* Material for the task
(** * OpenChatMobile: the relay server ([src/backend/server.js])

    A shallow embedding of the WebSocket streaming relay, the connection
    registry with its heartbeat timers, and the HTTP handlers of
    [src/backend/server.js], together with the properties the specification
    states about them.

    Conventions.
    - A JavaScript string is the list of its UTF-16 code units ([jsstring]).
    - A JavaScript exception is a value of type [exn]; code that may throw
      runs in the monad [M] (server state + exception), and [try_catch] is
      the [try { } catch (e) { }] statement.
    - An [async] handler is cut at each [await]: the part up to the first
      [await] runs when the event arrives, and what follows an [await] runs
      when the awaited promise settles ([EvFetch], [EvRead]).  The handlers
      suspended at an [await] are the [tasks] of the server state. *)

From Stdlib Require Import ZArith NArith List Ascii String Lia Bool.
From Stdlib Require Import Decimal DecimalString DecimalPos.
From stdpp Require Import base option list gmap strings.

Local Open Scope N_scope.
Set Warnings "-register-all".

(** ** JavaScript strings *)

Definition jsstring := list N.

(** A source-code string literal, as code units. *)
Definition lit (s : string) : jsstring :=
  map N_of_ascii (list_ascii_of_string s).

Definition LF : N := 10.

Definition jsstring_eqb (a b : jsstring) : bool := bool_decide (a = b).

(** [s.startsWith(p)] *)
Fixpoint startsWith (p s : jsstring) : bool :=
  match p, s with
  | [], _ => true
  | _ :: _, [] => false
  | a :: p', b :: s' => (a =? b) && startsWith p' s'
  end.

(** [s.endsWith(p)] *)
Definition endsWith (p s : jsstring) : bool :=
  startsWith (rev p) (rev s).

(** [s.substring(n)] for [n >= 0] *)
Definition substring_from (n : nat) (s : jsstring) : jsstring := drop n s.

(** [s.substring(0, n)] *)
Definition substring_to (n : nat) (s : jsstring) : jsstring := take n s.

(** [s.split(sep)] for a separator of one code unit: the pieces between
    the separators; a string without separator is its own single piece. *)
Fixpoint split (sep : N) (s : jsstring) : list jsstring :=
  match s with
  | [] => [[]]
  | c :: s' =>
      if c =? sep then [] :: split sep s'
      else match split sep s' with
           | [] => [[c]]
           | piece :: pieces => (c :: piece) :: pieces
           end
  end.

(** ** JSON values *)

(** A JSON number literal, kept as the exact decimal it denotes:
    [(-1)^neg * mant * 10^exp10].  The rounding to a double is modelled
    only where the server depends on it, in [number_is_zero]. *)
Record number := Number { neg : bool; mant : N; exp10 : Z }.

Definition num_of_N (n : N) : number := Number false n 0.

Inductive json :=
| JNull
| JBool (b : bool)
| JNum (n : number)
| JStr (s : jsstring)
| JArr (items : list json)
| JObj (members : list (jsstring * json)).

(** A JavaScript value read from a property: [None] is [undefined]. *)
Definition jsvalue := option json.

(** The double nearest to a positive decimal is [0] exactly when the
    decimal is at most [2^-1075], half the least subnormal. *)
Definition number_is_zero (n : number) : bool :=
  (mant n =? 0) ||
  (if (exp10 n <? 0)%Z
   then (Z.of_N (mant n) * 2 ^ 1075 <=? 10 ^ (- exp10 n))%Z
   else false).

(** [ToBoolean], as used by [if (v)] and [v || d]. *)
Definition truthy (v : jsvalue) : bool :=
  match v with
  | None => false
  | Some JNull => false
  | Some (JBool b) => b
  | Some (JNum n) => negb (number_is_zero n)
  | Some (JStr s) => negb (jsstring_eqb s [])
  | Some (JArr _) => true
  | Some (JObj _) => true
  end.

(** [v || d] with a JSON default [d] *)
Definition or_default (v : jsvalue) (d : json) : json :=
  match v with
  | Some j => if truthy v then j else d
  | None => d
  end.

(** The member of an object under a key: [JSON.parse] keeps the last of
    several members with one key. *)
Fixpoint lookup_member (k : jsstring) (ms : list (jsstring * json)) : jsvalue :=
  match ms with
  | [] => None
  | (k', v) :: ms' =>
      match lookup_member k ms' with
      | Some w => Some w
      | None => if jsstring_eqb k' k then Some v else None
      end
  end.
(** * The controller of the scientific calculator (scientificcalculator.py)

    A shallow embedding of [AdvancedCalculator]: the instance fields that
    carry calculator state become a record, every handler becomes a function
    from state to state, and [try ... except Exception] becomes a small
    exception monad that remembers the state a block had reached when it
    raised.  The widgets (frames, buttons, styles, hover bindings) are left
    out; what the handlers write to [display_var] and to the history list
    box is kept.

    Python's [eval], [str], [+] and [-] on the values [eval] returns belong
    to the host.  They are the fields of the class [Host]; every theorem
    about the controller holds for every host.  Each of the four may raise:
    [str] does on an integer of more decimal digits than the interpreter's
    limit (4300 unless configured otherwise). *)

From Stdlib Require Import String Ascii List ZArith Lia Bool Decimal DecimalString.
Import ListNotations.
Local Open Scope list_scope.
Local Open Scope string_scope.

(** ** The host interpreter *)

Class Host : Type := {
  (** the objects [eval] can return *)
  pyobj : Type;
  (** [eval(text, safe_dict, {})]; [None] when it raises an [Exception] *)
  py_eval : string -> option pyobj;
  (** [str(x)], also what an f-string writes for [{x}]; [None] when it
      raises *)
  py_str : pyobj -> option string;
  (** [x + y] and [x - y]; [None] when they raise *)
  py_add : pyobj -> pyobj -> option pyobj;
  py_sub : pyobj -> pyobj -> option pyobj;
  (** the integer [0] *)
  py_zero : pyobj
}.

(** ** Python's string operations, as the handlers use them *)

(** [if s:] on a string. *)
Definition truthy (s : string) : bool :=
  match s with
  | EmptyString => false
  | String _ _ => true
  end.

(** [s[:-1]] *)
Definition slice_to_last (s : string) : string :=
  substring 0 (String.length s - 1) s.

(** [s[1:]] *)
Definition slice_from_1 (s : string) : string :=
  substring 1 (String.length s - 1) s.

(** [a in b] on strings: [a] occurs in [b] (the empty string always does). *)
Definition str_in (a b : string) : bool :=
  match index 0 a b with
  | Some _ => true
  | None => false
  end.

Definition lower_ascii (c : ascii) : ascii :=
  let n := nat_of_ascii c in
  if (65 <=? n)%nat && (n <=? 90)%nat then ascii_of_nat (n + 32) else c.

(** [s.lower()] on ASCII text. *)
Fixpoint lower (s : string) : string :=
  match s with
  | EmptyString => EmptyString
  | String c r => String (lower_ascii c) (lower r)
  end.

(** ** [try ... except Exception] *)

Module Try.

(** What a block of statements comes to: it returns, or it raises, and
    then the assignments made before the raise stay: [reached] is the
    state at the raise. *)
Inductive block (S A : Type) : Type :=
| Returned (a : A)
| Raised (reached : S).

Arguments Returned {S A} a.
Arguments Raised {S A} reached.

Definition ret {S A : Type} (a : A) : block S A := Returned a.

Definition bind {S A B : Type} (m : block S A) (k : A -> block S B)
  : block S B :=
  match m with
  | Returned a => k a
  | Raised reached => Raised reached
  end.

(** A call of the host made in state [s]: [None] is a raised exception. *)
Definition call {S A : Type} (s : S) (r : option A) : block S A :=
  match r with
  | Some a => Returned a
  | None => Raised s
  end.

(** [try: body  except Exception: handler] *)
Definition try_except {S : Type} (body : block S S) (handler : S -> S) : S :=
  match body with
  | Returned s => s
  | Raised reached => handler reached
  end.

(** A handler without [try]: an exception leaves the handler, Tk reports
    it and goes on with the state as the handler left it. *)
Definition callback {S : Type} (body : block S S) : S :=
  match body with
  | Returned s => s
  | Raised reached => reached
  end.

* Exercise details
From the first line to the last, set down every record exactly as written above.

* Solution to the problem
(** * OpenChatMobile: the relay server ([src/backend/server.js])

    A shallow embedding of the WebSocket streaming relay, the connection
    registry with its heartbeat timers, and the HTTP handlers of
    [src/backend/server.js], together with the properties the specification
    states about them.

    Conventions.
    - A JavaScript string is the list of its UTF-16 code units ([jsstring]).
    - A JavaScript exception is a value of type [exn]; code that may throw
      runs in the monad [M] (server state + exception), and [try_catch] is
      the [try { } catch (e) { }] statement.
    - An [async] handler is cut at each [await]: the part up to the first
      [await] runs when the event arrives, and what follows an [await] runs
      when the awaited promise settles ([EvFetch], [EvRead]).  The handlers
      suspended at an [await] are the [tasks] of the server state. *)

From Stdlib Require Import ZArith NArith List Ascii String Lia Bool.
From Stdlib Require Import Decimal DecimalString DecimalPos.
From stdpp Require Import base option list gmap strings.

Local Open Scope N_scope.
Set Warnings "-register-all".

(** ** JavaScript strings *)

Definition jsstring := list N.

(** A source-code string literal, as code units. *)
Definition lit (s : string) : jsstring :=
  map N_of_ascii (list_ascii_of_string s).

Definition LF : N := 10.

Definition jsstring_eqb (a b : jsstring) : bool := bool_decide (a = b).

(** [s.startsWith(p)] *)
Fixpoint startsWith (p s : jsstring) : bool :=
  match p, s with
  | [], _ => true
  | _ :: _, [] => false
  | a :: p', b :: s' => (a =? b) && startsWith p' s'
  end.

(** [s.endsWith(p)] *)
Definition endsWith (p s : jsstring) : bool :=
  startsWith (rev p) (rev s).

(** [s.substring(n)] for [n >= 0] *)
Definition substring_from (n : nat) (s : jsstring) : jsstring := drop n s.

(** [s.substring(0, n)] *)
Definition substring_to (n : nat) (s : jsstring) : jsstring := take n s.

(** [s.split(sep)] for a separator of one code unit: the pieces between
    the separators; a string without separator is its own single piece. *)
Fixpoint split (sep : N) (s : jsstring) : list jsstring :=
  match s with
  | [] => [[]]
  | c :: s' =>
      if c =? sep then [] :: split sep s'
      else match split sep s' with
           | [] => [[c]]
           | piece :: pieces => (c :: piece) :: pieces
           end
  end.

(** ** JSON values *)

(** A JSON number literal, kept as the exact decimal it denotes:
    [(-1)^neg * mant * 10^exp10].  The rounding to a double is modelled
    only where the server depends on it, in [number_is_zero]. *)
Record number := Number { neg : bool; mant : N; exp10 : Z }.

Definition num_of_N (n : N) : number := Number false n 0.

Inductive json :=
| JNull
| JBool (b : bool)
| JNum (n : number)
| JStr (s : jsstring)
| JArr (items : list json)
| JObj (members : list (jsstring * json)).

(** A JavaScript value read from a property: [None] is [undefined]. *)
Definition jsvalue := option json.

(** The double nearest to a positive decimal is [0] exactly when the
    decimal is at most [2^-1075], half the least subnormal. *)
Definition number_is_zero (n : number) : bool :=
  (mant n =? 0) ||
  (if (exp10 n <? 0)%Z
   then (Z.of_N (mant n) * 2 ^ 1075 <=? 10 ^ (- exp10 n))%Z
   else false).

(** [ToBoolean], as used by [if (v)] and [v || d]. *)
Definition truthy (v : jsvalue) : bool :=
  match v with
  | None => false
  | Some JNull => false
  | Some (JBool b) => b
  | Some (JNum n) => negb (number_is_zero n)
  | Some (JStr s) => negb (jsstring_eqb s [])
  | Some (JArr _) => true
  | Some (JObj _) => true
  end.

(** [v || d] with a JSON default [d] *)
Definition or_default (v : jsvalue) (d : json) : json :=
  match v with
  | Some j => if truthy v then j else d
  | None => d
  end.

(** The member of an object under a key: [JSON.parse] keeps the last of
    several members with one key. *)
Fixpoint lookup_member (k : jsstring) (ms : list (jsstring * json)) : jsvalue :=
  match ms with
  | [] => None
  | (k', v) :: ms' =>
      match lookup_member k ms' with
      | Some w => Some w
      | None => if jsstring_eqb k' k then Some v else None
      end
  end.
(** * The controller of the scientific calculator (scientificcalculator.py)

    A shallow embedding of [AdvancedCalculator]: the instance fields that
    carry calculator state become a record, every handler becomes a function
    from state to state, and [try ... except Exception] becomes a small
    exception monad that remembers the state a block had reached when it
    raised.  The widgets (frames, buttons, styles, hover bindings) are left
    out; what the handlers write to [display_var] and to the history list
    box is kept.

    Python's [eval], [str], [+] and [-] on the values [eval] returns belong
    to the host.  They are the fields of the class [Host]; every theorem
    about the controller holds for every host.  Each of the four may raise:
    [str] does on an integer of more decimal digits than the interpreter's
    limit (4300 unless configured otherwise). *)

From Stdlib Require Import String Ascii List ZArith Lia Bool Decimal DecimalString.
Import ListNotations.
Local Open Scope list_scope.
Local Open Scope string_scope.

(** ** The host interpreter *)

Class Host : Type := {
  (** the objects [eval] can return *)
  pyobj : Type;
  (** [eval(text, safe_dict, {})]; [None] when it raises an [Exception] *)
  py_eval : string -> option pyobj;
  (** [str(x)], also what an f-string writes for [{x}]; [None] when it
      raises *)
  py_str : pyobj -> option string;
  (** [x + y] and [x - y]; [None] when they raise *)
  py_add : pyobj -> pyobj -> option pyobj;
  py_sub : pyobj -> pyobj -> option pyobj;
  (** the integer [0] *)
  py_zero : pyobj
}.

(** ** Python's string operations, as the handlers use them *)

(** [if s:] on a string. *)
Definition truthy (s : string) : bool :=
  match s with
  | EmptyString => false
  | String _ _ => true
  end.

(** [s[:-1]] *)
Definition slice_to_last (s : string) : string :=
  substring 0 (String.length s - 1) s.

(** [s[1:]] *)
Definition slice_from_1 (s : string) : string :=
  substring 1 (String.length s - 1) s.

(** [a in b] on strings: [a] occurs in [b] (the empty string always does). *)
Definition str_in (a b : string) : bool :=
  match index 0 a b with
  | Some _ => true
  | None => false
  end.

Definition lower_ascii (c : ascii) : ascii :=
  let n := nat_of_ascii c in
  if (65 <=? n)%nat && (n <=? 90)%nat then ascii_of_nat (n + 32) else c.

(** [s.lower()] on ASCII text. *)
Fixpoint lower (s : string) : string :=
  match s with
  | EmptyString => EmptyString
  | String c r => String (lower_ascii c) (lower r)
  end.

(** ** [try ... except Exception] *)

Module Try.

(** What a block of statements comes to: it returns, or it raises, and
    then the assignments made before the raise stay: [reached] is the
    state at the raise. *)
Inductive block (S A : Type) : Type :=
| Returned (a : A)
| Raised (reached : S).

Arguments Returned {S A} a.
Arguments Raised {S A} reached.

Definition ret {S A : Type} (a : A) : block S A := Returned a.

Definition bind {S A B : Type} (m : block S A) (k : A -> block S B)
  : block S B :=
  match m with
  | Returned a => k a
  | Raised reached => Raised reached
  end.

(** A call of the host made in state [s]: [None] is a raised exception. *)
Definition call {S A : Type} (s : S) (r : option A) : block S A :=
  match r with
  | Some a => Returned a
  | None => Raised s
  end.

(** [try: body  except Exception: handler] *)
Definition try_except {S : Type} (body : block S S) (handler : S -> S) : S :=
  match body with
  | Returned s => s
  | Raised reached => handler reached
  end.

(** A handler without [try]: an exception leaves the handler, Tk reports
    it and goes on with the state as the handler left it. *)
Definition callback {S : Type} (body : block S S) : S :=
  match body with
  | Returned s => s
  | Raised reached => reached
  end.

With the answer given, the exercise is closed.